EXERCISE GOAL: Everything from the first line of the material below through the line containing "rewrite clean_row_range. eexists." must be retyped exactly, and nothing past it.

RECORDS PROVIDED:
Content starts

(** C2, amended.  For every cleaned record the range is a number and not
    NaN: it is [0] when [Number] of the source field is NaN or a zero, and
    is that number otherwise, hence non-negative whenever the source is not
    a negative number.  The state, make, model and vehicle type are truthy,
    so never the empty string: a falsy source (empty, missing) is replaced
    by ["Unknown"], for the vehicle type by ["Other"]. *)
Theorem C2_cleaned_fields (raw : option (list RawRow)) :
  Forall (fun d =>
            (exists n, battery_capacity_kwh d = VNum n
                       /\ num_is_nan n = false)
            /\ state d <> VStr "" /\ make d <> VStr ""
            /\ model d <> VStr "" /\ vehicle_type d <> VStr "")
         (data raw)
  /\ (forall r,
        battery_capacity_kwh (clean_row r) =
        VNum (if num_is_nan (ToNumber (obj_get r "Electric Range"))
                 || num_is_zero (ToNumber (obj_get r "Electric Range"))
              then Zero false
              else ToNumber (obj_get r "Electric Range")))
  /\ (forall r,
        num_leb (Zero false) (ToNumber (obj_get r "Electric Range")) = true ->
        num_leb (Zero false)
                (ToNumber (battery_capacity_kwh (clean_row r))) = true)
  /\ (forall r,
        (ToBoolean (obj_get r "State") = false ->
         state (clean_row r) = VStr "Unknown")
        /\ (ToBoolean (obj_get r "Make") = false ->
            make (clean_row r) = VStr "Unknown")
        /\ (ToBoolean (obj_get r "Model") = false ->
            model (clean_row r) = VStr "Unknown")
        /\ (ToBoolean (obj_get r "Electric Vehicle Type") = false ->
            vehicle_type (clean_row r) = VStr "Other")).
Proof.
  split; [|split; [apply clean_row_range|split]].
  - apply Forall_forall. intros d Hd.
    apply data_In in Hd as (rows & r & _ & _ & _ & ->).
    destruct (clean_row_text r) as (S & M & O & V).
    split; [|auto using truthy_not_empty].
    rewrite clean_row_range. eexists. split; [reflexivity|].
    destruct (num_is_nan (ToNumber (obj_get r "Electric Range"))) eqn:E;
      [reflexivity|].
    cbn [orb]. destruct (num_is_zero _); [reflexivity|exact E].
  - intros r H. rewrite clean_row_range. cbn [ToNumber].
    destruct (num_is_nan _ || num_is_zero _); [reflexivity|exact H].
  - intros r. unfold clean_row; cbn [state make model vehicle_type].
    unfold js_or. repeat split; intros ->; reflexivity.
Qed.

(** C3, as stated, fails: a year cell [2020.5] survives cleaning, and
    [Number] leaves it as it is. *)
Lemma C3_counterexample_fractional_year :
  ~ (forall d, In d (data (Some fractional_year_rows)) ->
               exists n, year d = VNum n /\ num_is_integer n = true).
Proof.
  intros H.
  destruct (H (clean_row (row (VNum (Finite false 20205 (-1))) (VStr "WA")
                              (int 150))))
    as (n & E & L).
  - left. reflexivity.
  - vm_compute in E. injection E as <-. discriminate.
Qed.

(** C3, amended.  For every cleaned record the year is [Number] of the year
    field of its row, a number that is neither NaN nor a zero, and so is
    not [null]; [Number] keeps a fractional value as it is. *)
Theorem C3_cleaned_year_is_number (raw : option (list RawRow)) :
  Forall (fun d =>
            truthy_number (year d) /\ year d <> VNull
            /\ exists rows r, raw = Some rows /\ In r rows
                              /\ d = clean_row r
                              /\ year d = Number (obj_get r "Model Year"))
         (data raw).
Proof.
  apply Forall_forall. intros d Hd.
  pose proof (data_year_truthy _ _ Hd) as T.
  split; [exact T|]. split; [apply truthy_number_not_null, T|].
  apply data_In in Hd as (rows & r & -> & Hr & Hp & ->).
  exists rows, r. repeat split; auto using clean_row_year.
Qed.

Content ends

SOLUTION TO THIS EXERCISE:
(** C2, amended.  For every cleaned record the range is a number and not
    NaN: it is [0] when [Number] of the source field is NaN or a zero, and
    is that number otherwise, hence non-negative whenever the source is not
    a negative number.  The state, make, model and vehicle type are truthy,
    so never the empty string: a falsy source (empty, missing) is replaced
    by ["Unknown"], for the vehicle type by ["Other"]. *)
Theorem C2_cleaned_fields (raw : option (list RawRow)) :
  Forall (fun d =>
            (exists n, battery_capacity_kwh d = VNum n
                       /\ num_is_nan n = false)
            /\ state d <> VStr "" /\ make d <> VStr ""
            /\ model d <> VStr "" /\ vehicle_type d <> VStr "")
         (data raw)
  /\ (forall r,
        battery_capacity_kwh (clean_row r) =
        VNum (if num_is_nan (ToNumber (obj_get r "Electric Range"))
                 || num_is_zero (ToNumber (obj_get r "Electric Range"))
              then Zero false
              else ToNumber (obj_get r "Electric Range")))
  /\ (forall r,
        num_leb (Zero false) (ToNumber (obj_get r "Electric Range")) = true ->
        num_leb (Zero false)
                (ToNumber (battery_capacity_kwh (clean_row r))) = true)
  /\ (forall r,
        (ToBoolean (obj_get r "State") = false ->
         state (clean_row r) = VStr "Unknown")
        /\ (ToBoolean (obj_get r "Make") = false ->
            make (clean_row r) = VStr "Unknown")
        /\ (ToBoolean (obj_get r "Model") = false ->
            model (clean_row r) = VStr "Unknown")
        /\ (ToBoolean (obj_get r "Electric Vehicle Type") = false ->
            vehicle_type (clean_row r) = VStr "Other")).
Proof.
  split; [|split; [apply clean_row_range|split]].
  - apply Forall_forall. intros d Hd.
    apply data_In in Hd as (rows & r & _ & _ & _ & ->).
    destruct (clean_row_text r) as (S & M & O & V).
    split; [|auto using truthy_not_empty].
    rewrite clean_row_range. eexists. split; [reflexivity|].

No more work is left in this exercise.